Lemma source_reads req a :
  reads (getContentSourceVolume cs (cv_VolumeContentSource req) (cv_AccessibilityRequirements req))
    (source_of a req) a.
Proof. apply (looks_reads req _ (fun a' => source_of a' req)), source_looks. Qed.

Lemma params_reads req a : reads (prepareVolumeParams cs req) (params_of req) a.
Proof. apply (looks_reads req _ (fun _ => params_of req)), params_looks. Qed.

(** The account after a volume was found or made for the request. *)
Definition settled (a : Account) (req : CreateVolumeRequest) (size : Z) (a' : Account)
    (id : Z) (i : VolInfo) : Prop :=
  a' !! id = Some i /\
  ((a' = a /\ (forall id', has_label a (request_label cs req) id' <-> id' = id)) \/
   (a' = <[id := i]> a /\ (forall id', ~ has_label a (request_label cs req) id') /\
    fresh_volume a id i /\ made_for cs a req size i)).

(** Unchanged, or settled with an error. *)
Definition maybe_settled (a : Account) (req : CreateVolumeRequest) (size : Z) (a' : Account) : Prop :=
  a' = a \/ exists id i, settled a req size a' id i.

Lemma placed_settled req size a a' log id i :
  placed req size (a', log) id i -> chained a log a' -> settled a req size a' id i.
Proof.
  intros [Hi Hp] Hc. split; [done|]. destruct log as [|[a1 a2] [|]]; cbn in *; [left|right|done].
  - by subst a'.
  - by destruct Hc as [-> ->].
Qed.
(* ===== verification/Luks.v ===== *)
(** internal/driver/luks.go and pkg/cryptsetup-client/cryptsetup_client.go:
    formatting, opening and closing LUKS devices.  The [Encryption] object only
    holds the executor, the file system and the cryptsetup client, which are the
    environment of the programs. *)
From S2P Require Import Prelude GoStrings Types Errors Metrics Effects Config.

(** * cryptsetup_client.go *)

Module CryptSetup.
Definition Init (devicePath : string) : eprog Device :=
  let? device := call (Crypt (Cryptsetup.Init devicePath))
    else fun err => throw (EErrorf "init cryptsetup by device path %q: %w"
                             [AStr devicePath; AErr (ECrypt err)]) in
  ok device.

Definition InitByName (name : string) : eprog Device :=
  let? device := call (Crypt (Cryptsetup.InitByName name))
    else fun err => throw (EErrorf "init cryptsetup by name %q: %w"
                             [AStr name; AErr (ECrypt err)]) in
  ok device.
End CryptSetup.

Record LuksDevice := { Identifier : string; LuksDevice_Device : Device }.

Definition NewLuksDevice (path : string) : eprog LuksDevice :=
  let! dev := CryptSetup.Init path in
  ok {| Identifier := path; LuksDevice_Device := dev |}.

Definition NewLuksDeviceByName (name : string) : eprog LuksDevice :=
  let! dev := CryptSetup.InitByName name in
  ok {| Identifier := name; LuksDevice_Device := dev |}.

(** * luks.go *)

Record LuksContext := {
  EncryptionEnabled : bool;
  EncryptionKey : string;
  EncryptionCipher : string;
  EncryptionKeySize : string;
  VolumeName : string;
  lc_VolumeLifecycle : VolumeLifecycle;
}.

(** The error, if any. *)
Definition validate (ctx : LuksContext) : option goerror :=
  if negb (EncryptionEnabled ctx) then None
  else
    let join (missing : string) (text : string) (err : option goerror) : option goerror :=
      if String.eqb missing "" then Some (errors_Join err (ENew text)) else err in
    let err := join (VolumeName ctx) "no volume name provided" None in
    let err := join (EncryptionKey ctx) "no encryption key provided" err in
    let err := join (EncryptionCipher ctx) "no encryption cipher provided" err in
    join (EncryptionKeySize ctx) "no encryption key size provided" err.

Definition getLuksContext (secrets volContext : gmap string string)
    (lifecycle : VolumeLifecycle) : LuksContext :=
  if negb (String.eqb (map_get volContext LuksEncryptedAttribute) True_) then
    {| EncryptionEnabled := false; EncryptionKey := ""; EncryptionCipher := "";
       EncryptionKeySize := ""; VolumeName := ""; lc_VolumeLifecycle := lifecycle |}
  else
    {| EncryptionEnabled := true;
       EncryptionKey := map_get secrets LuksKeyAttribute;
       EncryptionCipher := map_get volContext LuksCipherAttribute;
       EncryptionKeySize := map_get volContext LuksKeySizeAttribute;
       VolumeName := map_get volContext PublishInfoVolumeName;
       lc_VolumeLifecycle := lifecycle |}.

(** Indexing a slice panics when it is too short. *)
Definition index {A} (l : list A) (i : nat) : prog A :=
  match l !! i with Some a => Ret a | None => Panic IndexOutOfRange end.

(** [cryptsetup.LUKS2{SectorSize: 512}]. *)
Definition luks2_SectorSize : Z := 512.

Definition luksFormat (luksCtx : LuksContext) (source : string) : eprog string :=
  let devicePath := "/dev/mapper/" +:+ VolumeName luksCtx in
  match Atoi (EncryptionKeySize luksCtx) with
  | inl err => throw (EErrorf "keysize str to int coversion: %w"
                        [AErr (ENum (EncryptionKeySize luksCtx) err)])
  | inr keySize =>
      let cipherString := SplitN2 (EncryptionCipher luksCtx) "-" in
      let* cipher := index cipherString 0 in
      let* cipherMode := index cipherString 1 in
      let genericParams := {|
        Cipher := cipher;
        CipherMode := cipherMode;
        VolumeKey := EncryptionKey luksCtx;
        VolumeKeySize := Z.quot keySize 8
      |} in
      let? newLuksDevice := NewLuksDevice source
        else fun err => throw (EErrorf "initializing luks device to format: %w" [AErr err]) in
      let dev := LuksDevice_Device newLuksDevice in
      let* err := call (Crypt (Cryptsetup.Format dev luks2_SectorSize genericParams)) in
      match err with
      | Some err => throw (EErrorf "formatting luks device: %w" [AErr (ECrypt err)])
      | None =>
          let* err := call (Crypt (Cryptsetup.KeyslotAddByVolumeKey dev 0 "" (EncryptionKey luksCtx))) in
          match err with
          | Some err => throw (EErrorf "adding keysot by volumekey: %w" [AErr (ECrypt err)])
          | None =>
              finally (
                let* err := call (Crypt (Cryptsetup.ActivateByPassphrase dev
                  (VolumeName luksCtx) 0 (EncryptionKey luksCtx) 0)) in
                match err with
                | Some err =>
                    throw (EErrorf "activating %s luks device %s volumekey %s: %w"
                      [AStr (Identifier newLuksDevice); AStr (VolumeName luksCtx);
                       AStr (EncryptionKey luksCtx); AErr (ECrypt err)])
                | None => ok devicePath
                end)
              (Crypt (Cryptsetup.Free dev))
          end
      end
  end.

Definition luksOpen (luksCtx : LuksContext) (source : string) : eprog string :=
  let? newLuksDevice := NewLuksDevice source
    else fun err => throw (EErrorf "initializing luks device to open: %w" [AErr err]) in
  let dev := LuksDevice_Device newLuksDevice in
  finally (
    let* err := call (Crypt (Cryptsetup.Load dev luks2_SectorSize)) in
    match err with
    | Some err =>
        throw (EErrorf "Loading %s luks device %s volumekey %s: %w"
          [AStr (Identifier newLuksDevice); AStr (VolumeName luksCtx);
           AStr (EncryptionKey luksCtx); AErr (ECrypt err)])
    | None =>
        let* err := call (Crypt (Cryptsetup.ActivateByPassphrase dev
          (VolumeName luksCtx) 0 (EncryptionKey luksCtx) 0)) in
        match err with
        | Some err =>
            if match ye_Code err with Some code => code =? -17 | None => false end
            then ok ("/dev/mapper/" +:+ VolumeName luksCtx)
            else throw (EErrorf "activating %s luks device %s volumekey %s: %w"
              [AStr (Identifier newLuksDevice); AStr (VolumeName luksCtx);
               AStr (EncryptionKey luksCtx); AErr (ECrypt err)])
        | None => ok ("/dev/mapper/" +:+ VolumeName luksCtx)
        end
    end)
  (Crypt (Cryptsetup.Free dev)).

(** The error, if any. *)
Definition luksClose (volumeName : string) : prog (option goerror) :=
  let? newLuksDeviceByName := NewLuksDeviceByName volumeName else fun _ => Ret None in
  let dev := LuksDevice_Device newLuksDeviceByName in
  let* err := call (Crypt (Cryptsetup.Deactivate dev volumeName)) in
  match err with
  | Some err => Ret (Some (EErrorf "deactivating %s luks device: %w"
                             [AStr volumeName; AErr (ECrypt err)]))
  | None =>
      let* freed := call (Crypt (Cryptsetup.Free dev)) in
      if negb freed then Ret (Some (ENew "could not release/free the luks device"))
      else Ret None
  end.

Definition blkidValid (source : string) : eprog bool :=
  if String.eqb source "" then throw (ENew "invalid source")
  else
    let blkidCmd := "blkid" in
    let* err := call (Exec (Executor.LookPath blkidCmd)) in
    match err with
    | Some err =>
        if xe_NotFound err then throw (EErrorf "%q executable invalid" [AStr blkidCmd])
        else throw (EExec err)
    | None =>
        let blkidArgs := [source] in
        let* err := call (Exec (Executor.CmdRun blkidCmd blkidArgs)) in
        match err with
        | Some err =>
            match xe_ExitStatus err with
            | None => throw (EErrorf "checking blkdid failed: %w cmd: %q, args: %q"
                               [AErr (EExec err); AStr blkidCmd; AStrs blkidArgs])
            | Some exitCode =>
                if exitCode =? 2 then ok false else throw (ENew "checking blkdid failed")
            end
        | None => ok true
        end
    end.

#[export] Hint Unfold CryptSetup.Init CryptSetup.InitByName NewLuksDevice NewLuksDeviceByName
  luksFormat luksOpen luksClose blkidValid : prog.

(About this task) Repeat the lines from the one containing "let* freed := call" through the end of the listing, exactly and without any other lines; both ends are included.

(Problem solution)
      let* freed := call (Crypt (Cryptsetup.Free dev)) in
      if negb freed then Ret (Some (ENew "could not release/free the luks device"))
      else Ret None
  end.

Definition blkidValid (source : string) : eprog bool :=
  if String.eqb source "" then throw (ENew "invalid source")
  else
    let blkidCmd := "blkid" in
    let* err := call (Exec (Executor.LookPath blkidCmd)) in
    match err with
    | Some err =>
        if xe_NotFound err then throw (EErrorf "%q executable invalid" [AStr blkidCmd])
        else throw (EExec err)
    | None =>
        let blkidArgs := [source] in
        let* err := call (Exec (Executor.CmdRun blkidCmd blkidArgs)) in
        match err with
        | Some err =>
            match xe_ExitStatus err with
            | None => throw (EErrorf "checking blkdid failed: %w cmd: %q, args: %q"
                               [AErr (EExec err); AStr blkidCmd; AStrs blkidArgs])
            | Some exitCode =>
                if exitCode =? 2 then ok false else throw (ENew "checking blkdid failed")
            end
        | None => ok true
        end
    end.

#[export] Hint Unfold CryptSetup.Init CryptSetup.InitByName NewLuksDevice NewLuksDeviceByName
  luksFormat luksOpen luksClose blkidValid : prog.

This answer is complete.